Dall’arrivo della varroa a oggi: come si sono evolute le scelte di un’azienda apistica
Ho avuto la fortuna di lavorare con le api per una decina di anni prima dell’arrivo della varroa; anni caratterizzati da raccolti spesso abbondanti, non ancora condizionati pesantemente dal cambiamento climatico.
Nelle annate negative la produzione era comunque paragonabile a quella delle annate medie attuali, le scorte erano sempre presenti, c’era addirittura chi con le arnie da 12 smelava alla fine di marzo il miele in eccesso dopo lo svernamento per
fare posto alla covata.
A metà degli anni ‘80 abbiamo cominciato a dover trattare la varroa comparsa da poco, e dopo la preoccupazione per la moria iniziale dovuta alla nostra impreparazione siamo riusciti a contenere il parassita con un solo trattamento autunno-invernale con prodotti di sintesi mantenendo gli alveari in produzione senza grandi perdite.

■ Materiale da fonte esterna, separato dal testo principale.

(* ===== verification/GenerationIdentity.v ===== *)
(** * GenerationIdentity: equal generations are equal builds

    The bytes hashed for a content digest are a prefix code of the stack's build fields and the
    context's entries: equal digests come from equal builds, or from two different byte strings
    that SHA-256 maps to one digest. *)

From Stdlib Require Import Ascii.
From stdpp Require Import pretty.
From S2P Require Import Generation ManifestSafety.

Local Open Scope string_scope.
Local Open Scope list_scope.
Local Open Scope Z_scope.
Local Open Scope bosn_scope.

(** ** Big-endian integers *)

Lemma length_be_bytes k n : String.length (be_bytes k n) = k.
Proof. induction k as [|k IH]; cbn; [done|]. by rewrite IH. Qed.
Lemma byte_inj a b :
  0 ≤ a < 256 → 0 ≤ b < 256 → ascii_of_N (Z.to_N a) = ascii_of_N (Z.to_N b) → a = b.
Proof. intros Ha Hb Hab. apply (f_equal N_of_ascii) in Hab. rewrite !N_ascii_embedding in Hab; lia. Qed.
Lemma be_bytes_mod k a b : be_bytes k a = be_bytes k b → a mod 256 ^ Z.of_nat k = b mod 256 ^ Z.of_nat k.
Proof.
  induction k as [|k IH]; intros Hab; [by rewrite !Z.mod_1_r|].
  cbn [be_bytes] in Hab. injection Hab as Hc Hr. apply IH in Hr. apply byte_inj in Hc; [|apply Z.mod_pos_bound; lia..].
  rewrite Nat2Z.inj_succ, Z.pow_succ_r, Z.mul_comm by lia.
  rewrite !Z.rem_mul_r by lia. lia.
Qed.
Lemma be_bytes_inj a b : 0 ≤ a < 2 ^ 64 → 0 ≤ b < 2 ^ 64 → be_bytes 8 a = be_bytes 8 b → a = b.
Proof. intros Ha Hb Hab%be_bytes_mod. change (256 ^ Z.of_nat 8) with (2 ^ 64) in Hab. rewrite !Z.mod_small in Hab; lia. Qed.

Mi ero quasi illuso che la situazione si fosse stabilizzata con la routine dell’unico intervento annuale fino a quando, qualche anno dopo, alcuni alveari ai primi di settembre, erano quasi completamente spopolati e le poche api rimaste erano deformi con le ali atrofizzate.
Allora con riunioni e trattamenti ripetuti all’ultimo minuto ero riuscito a salvare la metà degli alveari peraltro in condizioni non certo ottimali.
Dalla primavera successiva, conoscendo la predilezione della varroa per la covata maschile, la limitavo asportando favi da fuco opercolati (operando fino a 10-12 ritagli, uno a settimana da aprile ai primi di luglio) con il Telaio a tre settori TIT3 perfezionato con Michele Campero (vedi articolo di Roberto Panzeri su l’apis n. 6-2019 e La Posta dei Lettori di Samuele Colotta su l’apis n. 4-2021).
La secrezione del nettare era molto più costante e le api costruivano, permettendo di svolgere con discreto successo questa forma di lotta biomeccanica, che pratico ancora adesso seppure in forma più ridotta.
Intanto erano comparsi i primi studi sugli acidi organici che non lasciano residui pericolosi come gli acaricidi di sintesi, per cui avevo iniziato a trattare dapprima con acido lattico e successivamente con il molto più efficace acido ossalico.